Also, any number whose digits sum to a multiple of 3 is divisible by 3. For 51, 5+1=6, and 6 is a multiple of 3, so 51 can be cleanly divided by 3.
Does this also work the other way round, i.e. do all multiples of three have digits that sum to a multiple of 3? All the ones I’ve checked so far do, but is it proven?
Indeed, an integer is divisible by 3 if and only if the sum of its digits is divisible by 3.
For proof, take the polynomial representation of an integer n = a_0 * 10^k + a_1 * 10^{k-1} + … + a_k * 1. Note that 10 mod 3 = 1, which means that 10^i mod 3 = (10 mod 3)^i = 1. This makes all powers of 10 = 1 and you’re left with n = a_0 + a_1 + … + a_k. Thus, n is divisible by 3 iff a_0 + a_1 + … + a_k is. Also note that iff answers your question then; all multiples of 3 have to, by definition, have digits whose sum is a multiple of 3
I’d forgotten this trick. It works for large numbers too.
122,300,223÷3 = 40,766, 741
1+2+2+3+2+2+3 = 15
threw up and died while reading this
I wish I could read 😞
Just squint and wing it.
Any number where the individual digits add up to a number divisible by ‘3’ is divisible by 3.
51 = 5+1 = 6, which is divisible by three.

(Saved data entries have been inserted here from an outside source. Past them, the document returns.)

Definition set_glyph (glyph digit : Z) (has_dot : bool) : M unit :=
  assert ((0 <=? digit) && (digit <? 4))
         "ERROR - Invalid digit (0-3) set in set_glyph()";;
  assert ((0 <=? glyph) && (glyph <? 0x80))
         "ERROR - Invalid glyph (0x00-0x80) set in set_glyph()";;
  p ← seq_getitem POS digit;
  setitem p glyph;;
  if has_dot then p ← seq_getitem POS digit; ior_item p 0x80 else skip.

(** The chain of tests that resolves a (lowercased) string to its index in
    [CHARSET]; [0xFF] stands for "no index". *)
Definition char_index (char : string) : M Z :=
  let char_val := 0xFF in
  if String.eqb char "deg" then mret HT16K33_SEGMENT_DEGREE_CHAR
  else if String.eqb char "-" then mret HT16K33_SEGMENT_MINUS_CHAR
  else if String.eqb char " " then mret HT16K33_SEGMENT_SPACE_CHAR
  else if str_in char "abcdef" then o ← ord char; mret (o - 87)
  else if str_in char "0123456789" then o ← ord char; mret (o - 48)
  else mret char_val.

Definition set_character (char : string) (digit : Z) (has_dot : bool)
  : M unit :=
  assert ((0 <=? digit) && (digit <? 4))
         "ERROR - Invalid digit set in set_character()";;
  let char := lower char in
  char_val ← char_index char;
  assert (negb (char_val =? 0xFF))
         "ERROR - Invalid char string set in set_character()";;
  p ← seq_getitem POS digit;
  c ← seq_getitem CHARSET char_val;
  setitem p c;;
  if has_dot then p ← seq_getitem POS digit; ior_item p 0x80 else skip.

Definition set_number (number digit : Z) (has_dot : bool) : M unit :=
  assert ((0 <=? digit) && (digit <? 4))
         "ERROR - Invalid digit (0-3) set in set_number()";;
  assert ((0 <=? number) && (number <? 10))
         "ERROR - Invalid value (0-9) set in set_number()";;
  set_character (str number) digit has_dot.

(** The value [(a | b | c)] that the rotation loop of [draw] computes from a
    digit byte [a]. *)
Definition rotate_digit (a : Z) : Z :=
  let b := Z.shiftl (Z.land a 0x07) 3 in
  let c := Z.shiftr (Z.land a 0x38) 3 in
  let a := Z.land a 0xC0 in
  Z.lor (Z.lor a b) c.

(** The body of the [if self.is_rotated:] block of [draw]. *)
Definition rotate_buffer : M unit :=
  (* Swap digits 0,3 and 1,2 *)
  p0 ← seq_getitem POS 0; a ← getitem p0;
  p3 ← seq_getitem POS 3; x ← getitem p3;
  p0 ← seq_getitem POS 0; setitem p0 x;;
  p3 ← seq_getitem POS 3; setitem p3 a;;
  p1 ← seq_getitem POS 1; a ← getitem p1;
  p2 ← seq_getitem POS 2; x ← getitem p2;
  p1 ← seq_getitem POS 1; setitem p1 x;;
  p2 ← seq_getitem POS 2; setitem p2 a;;
  (* Rotate each digit *)
  for_each (range 0 4) (λ i _,
    p ← seq_getitem POS i; a ← getitem p;
    let a := rotate_digit a in
    p ← seq_getitem POS i;
    setitem p a) tt.

Definition draw : M unit :=
  get is_rotated ≫= λ r : bool,
  (if r then rotate_buffer else skip);;
  _render.

End HT16K33Segment.

(** ** class HT16K33Segment14(HT16K33) *)

Module HT16K33Segment14.
Export HT16K33.

Definition HT16K33_SEG14_DP_VALUE : Z := 0x4000.
Definition HT16K33_SEG14_BLANK_CHAR : Z := 62.
Definition HT16K33_SEG14_DQUOTE_CHAR : Z := 64.
Definition HT16K33_SEG14_QUESTN_CHAR : Z := 65.
Definition HT16K33_SEG14_DOLLAR_CHAR : Z := 66.
Definition HT16K33_SEG14_PRCENT_CHAR : Z := 67.
Definition HT16K33_SEG14_DEGREE_CHAR : Z := 68.
Definition HT16K33_SEG14_STAR_CHAR : Z := 72.
Definition HT16K33_SEG14_PLUS_CHAR : Z := 73.
Definition HT16K33_SEG14_MINUS_CHAR : Z := 74.
Definition HT16K33_SEG14_DIVSN_CHAR : Z := 75.
Definition HT16K33_SEG14_CHAR_COUNT : Z := 76.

Try it, you’ll see it always works.
There are tricks like that for a lot of numbers. For 7, chop off the last digit, double it and add it to what’s left. Repeat as required. If the result is divisible by 7 then the original number was. eg: 356 -> 35+12=47 not db7. 357 =>35+14 both db7 so we don’t even need to do the add.